The final visualization breaks down the quantity of trade at different levels of the taxonomic hierarchy. Users can compare the trade of animal classes (e.g. reptiles, birds, fish), animal orders (e.g. alligators, snakes, turtles), and individual species (e.g. false map turtle, leopard tortoise, Chinese pond turtle).
We dealt with trade at a vast range of scales, and balanced animals exchanged by the millions with those traded by the tens or hundreds. Giving the tree map a zoom feature allowed us to represent animals on the same scale without distorting the depiction of those on the highest or lowest ends of the spectrum. Plus representing 4,100 medicinal leeches for every whale shark in a single view seemed as if it would suggest a misguided comparison.
In addition to the central quantitative representation, a hollowed pie chart (some call it a donut) enables users to explore the stranger qualitative oddities surrounding animal trade.

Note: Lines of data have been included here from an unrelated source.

(** * Open Commander: session orchestration, terminal proxy and client hooks

    A shallow embedding of
    - [apps/web/src/lib/docker/session.service.ts] (session service, current
      revision, and the git workspace service that follows it),
    - [apps/web/src/lib/docker/mounts.ts],
    - the terminal proxy ([connectToContainerWs] and the [/terminal/:sessionId]
      handler),
    - the client hooks [use-presence-websocket.ts] and
      [use-sessions-websocket.ts],
    together with the properties of the specification that concern them.

    Conventions.  A JavaScript string is the list of its UTF-16 code units.
    Asynchronous code is sequential between its awaits, so it is written in a
    small monad that threads the state of the outside world, may throw, and
    records every call that leaves the process.  Collaborators that are not
    part of the sources (the container driver, the entity store, the file
    system, Node's [path] module) are parameters. *)

From Stdlib Require Import String Ascii DecimalString.
From Stdlib Require Import List NArith ZArith Lia Bool Arith.
Import ListNotations.

Set Implicit Arguments.

(* ================================================================== *)
(** * JavaScript strings *)
(* ================================================================== *)

Module Js.

(** A string is a sequence of 16-bit code units. *)
Definition jsstring := list N.

(** String literals of the source, all of them ASCII. *)
Definition lit (s : string) : jsstring :=
  map N_of_ascii (list_ascii_of_string s).

Definition code_eqb (a b : N) : bool := N.eqb a b.

Fixpoint eqb (s t : jsstring) : bool :=
  match s, t with
  | [], [] => true
  | a :: s', b :: t' => code_eqb a b && eqb s' t'
  | _, _ => false
  end.

(** [s.startsWith(p)] *)
Fixpoint startsWith (s p : jsstring) {struct p} : bool :=
  match p, s with
  | [], _ => true
  | a :: p', b :: s' => code_eqb a b && startsWith s' p'
  | _ :: _, [] => false
  end.

(** [s.includes(x)] *)
Fixpoint includes (s x : jsstring) : bool :=
  startsWith s x ||
  match s with
  | [] => false
  | _ :: s' => includes s' x
  end.

(** WhiteSpace and LineTerminator code points of ECMAScript, the ones
    [String.prototype.trim] strips. *)
Definition isWhiteSpace (c : N) : bool :=
  ((9 <=? c) && (c <=? 13) || (c =? 32) || (c =? 160) || (c =? 5760)
   || (8192 <=? c) && (c <=? 8202) || (c =? 8232) || (c =? 8233)
   || (c =? 8239) || (c =? 8287) || (c =? 12288) || (c =? 65279))%N.

Fixpoint trimStart (s : jsstring) : jsstring :=
  match s with
  | [] => []
  | c :: s' => if isWhiteSpace c then trimStart s' else s
  end.

Definition trimEnd (s : jsstring) : jsstring := rev (trimStart (rev s)).

(** [s.trim()] *)
Definition trim (s : jsstring) : jsstring := trimEnd (trimStart s).

(** Truthiness of a string: only the empty string is falsy. *)
Definition truthy (s : jsstring) : bool :=
  match s with [] => false | _ :: _ => true end.

(** Truthiness of [string | null | undefined]. *)
Definition truthy_opt (s : option jsstring) : bool :=
  match s with Some t => truthy t | None => false end.

(** [xs.join(sep)] *)
Fixpoint join (sep : jsstring) (xs : list jsstring) : jsstring :=
  match xs with
  | [] => []
  | [x] => x
  | x :: rest => x ++ sep ++ join sep rest
  end.

(** [s.split(c)] for a one-unit separator [c]: [cur] holds the units of
    the piece being read, most recent first. *)
Fixpoint split_go (c : N) (cur : jsstring) (s : jsstring) : list jsstring :=
  match s with
  | [] => [rev cur]
  | a :: s' =>
      if code_eqb a c then rev cur :: split_go c [] s'
      else split_go c (a :: cur) s'
  end.

Definition split (s : jsstring) (c : N) : list jsstring := split_go c [] s.

End Js.

Import Js.

Declare Scope js_scope.
Delimit Scope js_scope with js.
Notation "'#' s" := (Js.lit s%string) (at level 1, format "'#' s") : js_scope.
Local Open Scope js_scope.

Hovering over the chart shows the variety of ways animals are used (or consumed, exhibited, studied, domesticated, skinned, woven, schmeared, etc.) in the international market. American black bears, for instance, are traded for their teeth, skulls, hair, gallbladders, as trophies, and live. 85% of tiger trade, on the other hand, is for purposes in traditional Chinese medicine.
The visualization also shows the top three importers and exporters of each animal, so users can get a geographic understanding of the main channels of trade. France is the primary exporter of the muscovy duck, the most traded bird in 2013. After digging further, we learned that a French homeopathic manufacturing company produces a drug from the duck's liver and heart, and the flu medication is widely circulated worldwide. While the geography of trade didn't turn out to be our most compelling point, it certainly made for a useful way to contextualize the data.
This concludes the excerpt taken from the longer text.